Volver al inicio, a donde la cáscara sigue intacta y la mariposa es todavía oruga. Me fui sin recrearme en la pena, sin meditar la ida, sin sentir la marcha como pérdida, pues creía haber perdido allí demasiado, suficiente para querer marcharme y suficiente como para, de no hacerlo entonces, vivir eternamente en mi propio Estocolmo.
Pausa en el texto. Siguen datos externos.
(* ===== verification/Address.v ===== *)
(** * Address: which resolved addresses the broker may connect to

    [rekey-domain/src/action.rs], lines 681-792. An IPv4 address is its four
    octets and an IPv6 address its eight 16-bit segments. *)

From S2P Require Import Prelude.

Inductive IpAddr : Type :=
  | V4 (a b c d : Z)
  | V6 (s0 s1 s2 s3 s4 s5 s6 s7 : Z).

Definition is_octet (x : Z) : Prop := 0 <= x < 256.
Definition is_segment (x : Z) : Prop := 0 <= x < 65536.

(** [u16::MAX << n]: the bits shifted past the width are lost. *)
Definition u16_mask (n : Z) : Z := Z.land (Z.shiftl 65535 n) 65535.

(** [second_segment_matches_prefix]. *)
Definition second_segment_matches_prefix (segment network prefix_len : Z) : bool :=
  let bits := prefix_len - 16 in
  let mask := u16_mask (16 - bits) in
  Z.land segment mask =? network.

Definition allocated_2001 : list (Z * Z) := [
  (0x0200, 23); (0x0400, 23); (0x0600, 23); (0x0800, 22); (0x0c00, 23); (0x0e00, 23);
  (0x1200, 23); (0x1400, 22); (0x1800, 23); (0x1a00, 23); (0x1c00, 22); (0x2000, 19);
  (0x4000, 23); (0x4200, 23); (0x4400, 23); (0x4600, 23); (0x4800, 23); (0x4a00, 23);
  (0x4c00, 23); (0x5000, 20); (0x8000, 19); (0xa000, 20); (0xb000, 20)].

Definition within (lo hi x : Z) : bool := (lo <=? x) && (x <=? hi).

(** [allocated_public_ipv6]. *)
Definition allocated_public_ipv6 (first second s2 s3 s4 s5 s6 s7 : Z) : bool :=
  if first =? 0x2001 then
    let public_ietf_exception :=
      ((second =? 1)
       && ((s2 =? 0) && (s3 =? 0) && (s4 =? 0) && (s5 =? 0) && (s6 =? 0))
       && within 1 3 s7)
      || (second =? 3)
      || ((second =? 4) && (s2 =? 0x0112))
      || (Z.land second 0xfff0 =? 0x0020)
      || (Z.land second 0xfff0 =? 0x0030) in
    let allocated := existsb (fun '(network, prefix) =>
      second_segment_matches_prefix second network prefix) allocated_2001 in
    public_ietf_exception || (allocated && negb (second =? 0x0db8))
  else if first =? 0x2003 then second_segment_matches_prefix second 0 18
  else if within 0x2400 0x241f first then true
  else if within 0x2600 0x260f first then true
  else if (first =? 0x2610) || (first =? 0x2620) then
    second_segment_matches_prefix second 0 23
  else if within 0x2630 0x263f first then true
  else if within 0x2800 0x280f first then true
  else if within 0x2a00 0x2a1f first then true
  else if within 0x2c00 0x2c0f first then true
  else false.

Definition v4_is_public (a b c : Z) : bool :=
  negb ((a =? 0) || (a =? 10) || (a =? 127)
        || ((a =? 100) && within 64 127 b)
        || ((a =? 169) && (b =? 254))
        || ((a =? 172) && within 16 31 b)
        || ((a =? 192) && (b =? 0) && (c =? 0))
        || ((a =? 192) && (b =? 0) && (c =? 2))
        || ((a =? 192) && (b =? 88) && (c =? 99))
        || ((a =? 192) && (b =? 168))
        || ((a =? 198) && ((b =? 18) || (b =? 19)))
        || ((a =? 198) && (b =? 51) && (c =? 100))
        || ((a =? 203) && (b =? 0) && (c =? 113))
        || (224 <=? a)).

(** [(s >> 8) as u8] and [s as u8]. *)
Definition high_byte (s : Z) : Z := Z.shiftr s 8 mod 256.
Definition low_byte (s : Z) : Z := s mod 256.

(** [ip_is_public], the mapped-address call unfolded to its IPv4 case. *)
Definition ip_is_public (ip : IpAddr) : bool :=
  match ip with
  | V4 a b c _ => v4_is_public a b c
  | V6 s0 s1 s2 s3 s4 s5 s6 s7 =>
      if (s0 =? 0) && (s1 =? 0) && (s2 =? 0) && (s3 =? 0) && (s4 =? 0) && (s5 =? 0xffff) then
        v4_is_public (high_byte s6) (low_byte s6) (high_byte s7)
      else if (s0 =? 0x0064) && (s1 =? 0xff9b) && (s2 =? 0) && (s3 =? 0) && (s4 =? 0)
              && (s5 =? 0) then
        v4_is_public (high_byte s6) (low_byte s6) (high_byte s7)
      else if s0 =? 0x2002 then
        v4_is_public (high_byte s1) (low_byte s1) (high_byte s2)
      else allocated_public_ipv6 s0 s1 s2 s3 s4 s5 s6 s7
  end.

(** ** The IPv4 contract *)

(** The value of an address and the CIDR blocks that are never public. *)
Definition v4_value (a b c d : Z) : Z := ((a * 256 + b) * 256 + c) * 256 + d.
Definition in_cidr (addr network len : Z) : Prop :=
  addr / 2 ^ (32 - len) = network / 2 ^ (32 - len).
Definition reserved_v4 : list (Z * Z) := [
  (v4_value 0 0 0 0, 8); (v4_value 10 0 0 0, 8); (v4_value 127 0 0 0, 8);
  (v4_value 100 64 0 0, 10); (v4_value 169 254 0 0, 16); (v4_value 172 16 0 0, 12);
  (v4_value 192 0 0 0, 24); (v4_value 192 0 2 0, 24); (v4_value 192 88 99 0, 24);
  (v4_value 192 168 0 0, 16); (v4_value 198 18 0 0, 15); (v4_value 198 51 100 0, 24);
  (v4_value 203 0 113 0, 24); (v4_value 224 0 0 0, 3)].

Lemma cidr_range addr network len :
  0 <= len <= 32 -> network mod 2 ^ (32 - len) = 0 ->
  in_cidr addr network len <-> network <= addr < network + 2 ^ (32 - len).
Proof.
  intros Hl Hn. unfold in_cidr. set (p := 2 ^ (32 - len)) in *.
  assert (0 < p) by (apply Z.pow_pos_nonneg; lia).
  pose proof (Z.div_mod network p ltac:(lia)). pose proof (Z.div_mod addr p ltac:(lia)).
  pose proof (Z.mod_pos_bound addr p ltac:(lia)). split; [nia|].
  intros Hr. symmetry. apply Z.div_unique with (addr - network); nia.
Qed.

Lemma and_iff (A B C D : Prop) : (A <-> B) -> (C <-> D) -> (A /\ C) <-> (B /\ D).
Proof. tauto. Qed.

(** an IPv4 destination is public exactly when it lies in none of the
    fourteen reserved CIDR blocks: this network, private, loopback, shared,
    link-local, documentation, benchmarking, relay, multicast and reserved. *)
Theorem ipv4_public_exactly a b c d :
  is_octet a -> is_octet b -> is_octet c -> is_octet d ->
  ip_is_public (V4 a b c d) = true <->
  Forall (fun '(network, len) => ~ in_cidr (v4_value a b c d) network len) reserved_v4.
Proof.
  unfold is_octet. intros Ha Hb Hc Hd. unfold reserved_v4.
  rewrite !Forall_cons, Forall_nil, (right_id True and).
  rewrite !cidr_range by (lia || reflexivity).
  cbn [ip_is_public]. unfold v4_is_public, within.
  rewrite negb_true_iff, !orb_false_iff, <- !not_true_iff_false.
  change (2 ^ (32 - 8)) with 16777216. change (2 ^ (32 - 10)) with 4194304.
  change (2 ^ (32 - 16)) with 65536. change (2 ^ (32 - 12)) with 1048576.
  change (2 ^ (32 - 24)) with 256. change (2 ^ (32 - 15)) with 131072.
  change (2 ^ (32 - 3)) with 536870912.
  repeat rewrite (and_assoc _ _). unfold v4_value.
  repeat (apply and_iff; [|apply not_iff_compat; lia]). apply not_iff_compat. lia.
Qed.

Lemma ipv4_public_exactly_witness :
  ip_is_public (V4 100 64 0 1) = false /\ ip_is_public (V4 8 8 8 8) = true /\
  Forall (fun '(network, len) => ~ in_cidr (v4_value 8 8 8 8) network len) reserved_v4.
Proof.
  split; [reflexivity|]. split; [reflexivity|].
  apply (ipv4_public_exactly 8 8 8 8); unfold is_octet; lia || reflexivity.
Defined.

(** ** Prefixes of the second segment *)

Lemma u16_mask_land x n :
  0 <= n <= 16 -> is_segment x -> Z.land x (u16_mask n) = x / 2 ^ n * 2 ^ n.
Proof.
  unfold is_segment. intros Hn Hx. rewrite <- Z.shiftr_div_pow2, <- Z.shiftl_mul_pow2 by lia.
  apply Z.bits_inj'. intros i Hi. unfold u16_mask. rewrite !Z.land_spec.
  change 65535 with (Z.ones 16).
  rewrite Z.shiftl_spec, (Z.shiftl_spec (Z.shiftr x n)) by lia.
  destruct (Z.ltb_spec i n).
  - rewrite (Z.testbit_neg_r (Z.ones 16)), (Z.testbit_neg_r (Z.shiftr x n)) by lia.
    by rewrite andb_false_r.
  - rewrite Z.shiftr_spec by lia. replace (i - n + n) with i by lia.
    destruct (Z.ltb_spec i 16).
    + rewrite !Z.ones_spec_low by lia. by rewrite !andb_true_r.
    + rewrite (Z.ones_spec_high 16 i) by lia. rewrite !andb_false_r. symmetry.
      destruct (Z.eq_dec x 0) as [->|]; [apply Z.bits_0|].
      apply Z.bits_above_log2; [lia|].
      assert (Z.log2 x < 16) by (apply Z.log2_lt_pow2; lia). lia.
Qed.

(** the mask test of an IPv6 allocation is the CIDR test of its second
    segment: the network's bits followed by zeroes, for every prefix length the
    tables use. *)
Theorem prefix_test_is_cidr segment network len :
  is_segment segment -> 16 <= len <= 32 ->
  second_segment_matches_prefix segment network len = true <->
  segment / 2 ^ (32 - len) * 2 ^ (32 - len) = network.
Proof.
  intros Hs Hl. unfold second_segment_matches_prefix.
  replace (16 - (len - 16)) with (32 - len) by lia.
  rewrite u16_mask_land by (done || lia). lia.
Qed.

Lemma prefix_test_is_cidr_witness :
  second_segment_matches_prefix 0x0e00 0x0c00 23 = false /\
  second_segment_matches_prefix 0x0db8 0x0db8 32 = true /\
  0x0db8 / 2 ^ (32 - 32) * 2 ^ (32 - 32) = 0x0db8.
Proof.
  split; [reflexivity|]. split; [reflexivity|].
  apply (prefix_test_is_cidr 0x0db8 0x0db8 32); unfold is_segment; lia || reflexivity.
Defined.

(** ** Embedded IPv4 and default deny *)

Definition pack (hi lo : Z) : Z := hi * 256 + lo.

Lemma pack_bytes hi lo :
  is_octet hi -> is_octet lo -> high_byte (pack hi lo) = hi /\ low_byte (pack hi lo) = lo.
Proof.
  unfold is_octet, high_byte, low_byte, pack. intros Hh Hl. rewrite Z.shiftr_div_pow2 by lia.
  change (2 ^ 8) with 256. split; Z.to_euclidean_division_equations; lia.
Qed.

(** an IPv4 destination cannot be smuggled through IPv6: written as an
    IPv4-mapped, a NAT64 or a 6to4 address, it is public exactly when the IPv4
    address itself is. *)
Theorem embedded_ipv4_agrees a b c d x3 x4 x5 x6 x7 :
  is_octet a -> is_octet b -> is_octet c -> is_octet d ->
  ip_is_public (V6 0 0 0 0 0 0xffff (pack a b) (pack c d)) = ip_is_public (V4 a b c d) /\
  ip_is_public (V6 0x64 0xff9b 0 0 0 0 (pack a b) (pack c d)) = ip_is_public (V4 a b c d) /\
  ip_is_public (V6 0x2002 (pack a b) (pack c d) x3 x4 x5 x6 x7) = ip_is_public (V4 a b c d).
Proof.
  intros Ha Hb Hc Hd. destruct (pack_bytes a b Ha Hb) as [E1 E2], (pack_bytes c d Hc Hd) as [E3 _].
  cbn [ip_is_public]. change (0x2002 =? 0) with false. change (0x2002 =? 0x64) with false.
  change (0x64 =? 0) with false.
  cbn [Z.eqb Pos.eqb andb]. by rewrite E1, E2, E3.
Qed.

Lemma embedded_ipv4_agrees_witness :
  ip_is_public (V6 0x64 0xff9b 0 0 0 0 (pack 10 0) (pack 0 1)) = ip_is_public (V4 10 0 0 1) /\
  ip_is_public (V4 10 0 0 1) = false.
Proof.
  split; [|reflexivity].
  apply (embedded_ipv4_agrees 10 0 0 1 0 0 0 0 0); unfold is_octet; lia.
Defined.

(** The three ways an IPv6 address carries an IPv4 destination. *)
Definition embeds_v4 (ip : IpAddr) (a b c d : Z) : Prop :=
  match ip with
  | V4 a' b' c' d' => a' = a /\ b' = b /\ c' = c /\ d' = d
  | V6 s0 s1 s2 s3 s4 s5 s6 s7 =>
      (([s0; s1; s2; s3; s4; s5] = [0; 0; 0; 0; 0; 0xffff] \/
        [s0; s1; s2; s3; s4; s5] = [0x64; 0xff9b; 0; 0; 0; 0]) /\
       s6 = pack a b /\ s7 = pack c d) \/
      (s0 = 0x2002 /\ s1 = pack a b /\ s2 = pack c d)
  end.

Lemma segment_pack s : is_segment s -> s = pack (high_byte s) (low_byte s).
Proof.
  unfold is_segment, high_byte, low_byte, pack. intros Hs. rewrite Z.shiftr_div_pow2 by lia.
  change (2 ^ 8) with 256. Z.to_euclidean_division_equations. lia.
Qed.
Lemma byte_octets s : is_octet (high_byte s) /\ is_octet (low_byte s).
Proof. unfold is_octet, high_byte, low_byte. split; apply Z.mod_pos_bound; lia. Qed.

(** IPv6 is denied by default. A public IPv6 address either carries a public
    IPv4 destination, or lies in an allocated global-unicast block 2001::/16 to
    2c0f::/16 outside 2001:db8::/32; so loopback, unspecified, unique-local,
    link-local, multicast, Teredo, site-local and documentation are refused. *)
Theorem ipv6_denied_by_default s0 s1 s2 s3 s4 s5 s6 s7 :
  is_segment s0 -> is_segment s1 -> is_segment s2 -> is_segment s6 -> is_segment s7 ->
  ip_is_public (V6 s0 s1 s2 s3 s4 s5 s6 s7) = true ->
  (exists a b c d, is_octet a /\ is_octet b /\ is_octet c /\ is_octet d /\
     embeds_v4 (V6 s0 s1 s2 s3 s4 s5 s6 s7) a b c d /\ ip_is_public (V4 a b c d) = true) \/
  (0x2001 <= s0 <= 0x2c0f /\ ~ (s0 = 0x2001 /\ (s1 = 0x0db8 \/ s1 = 0))).
Proof.
  intros H0 H1 H2 H6 H7. cbn [ip_is_public].
  pose proof (byte_octets s1) as [O1 O1']. pose proof (byte_octets s2) as [O2 O2'].
  pose proof (byte_octets s6) as [O6 O6']. pose proof (byte_octets s7) as [O7 O7'].
  destruct (_ && (s5 =? 65535)) eqn:E1; [|destruct (_ && (s5 =? 0)) eqn:E2; [|destruct (s0 =? 0x2002) eqn:E3]].
  1,2: intros Hp; left; exists (high_byte s6), (low_byte s6), (high_byte s7), (low_byte s7);
    split_and!; try done; left; reflect_bools; subst; split_and!;
    [by auto|by apply segment_pack|by apply segment_pack].
  - intros Hp. left. exists (high_byte s1), (low_byte s1), (high_byte s2), (low_byte s2).
    split_and!; try done. right. reflect_bools.
    split_and!; [done|by apply segment_pack|by apply segment_pack].
  - intros Hp. right. unfold allocated_public_ipv6, within in Hp.
    destruct (s0 =? 0x2001) eqn:Ef.
    + reflect_bools. subst s0. split; [lia|]. intros [_ [->| ->]]; by vm_compute in Hp.
    + split; [|lia]. walk Hp; lia.
Qed.

Lemma ipv6_denied_by_default_witness :
  ip_is_public (V6 0x2606 0x4700 0 0 0 0 0 1) = true /\
  ip_is_public (V6 0xfe80 0 0 0 0 0 0 1) = false /\
  ((exists a b c d, is_octet a /\ is_octet b /\ is_octet c /\ is_octet d /\
     embeds_v4 (V6 0x2606 0x4700 0 0 0 0 0 1) a b c d /\ ip_is_public (V4 a b c d) = true) \/
   (0x2001 <= 0x2606 <= 0x2c0f /\ ~ (0x2606 = 0x2001 /\ (0x4700 = 0x0db8 \/ 0x4700 = 0)))).
Proof.
  split; [reflexivity|]. split; [reflexivity|].
  apply ipv6_denied_by_default; unfold is_segment; lia || reflexivity.
Defined.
No pensé que volvería, no cuando las visitas que se alargaban me pesaban, cuando era consciente de que allí el mundo, lleno de grilletes, no giraba ajeno al resto sino a su merced. Sin embargo, cosas impensables pasan e, incluso decorado con gárgolas y telarañas permanentes, la cuna, primaria y animal, se torna el lugar más seguro.

Me siento feliz, aún sabiendo que esa felicidad que mantiene a una adulta en tan minúsculas proporciones es perecedera. Aquí uno no puede perderse, y aunque apetecible para muchos, yo anhelo el vasto espacio que presenta peligros y me obliga a enfrentarlos sola. Encontrarse no es tarea fácil, pero parece entrañar mayor complejidad cuando las paredes que te encierran llevan ya tu nombre.

He vuelto y agradezco vivir todo aquello que creí haber dejado atrás, que no supe que había pasado hasta que mi cama dejó de estar a cientos de kilómetros para dejarme sobre ella reposar. Estoy aquí, deseosa de ver la lluvia a través de otros ojos, de sentir en las mías esa taza que va pasando de manos, de recibir el beso de buenas noches, de tener la sensación al cerrar los ojos de que si al despertar me he olvidado, hay quién me ayudará a recordar.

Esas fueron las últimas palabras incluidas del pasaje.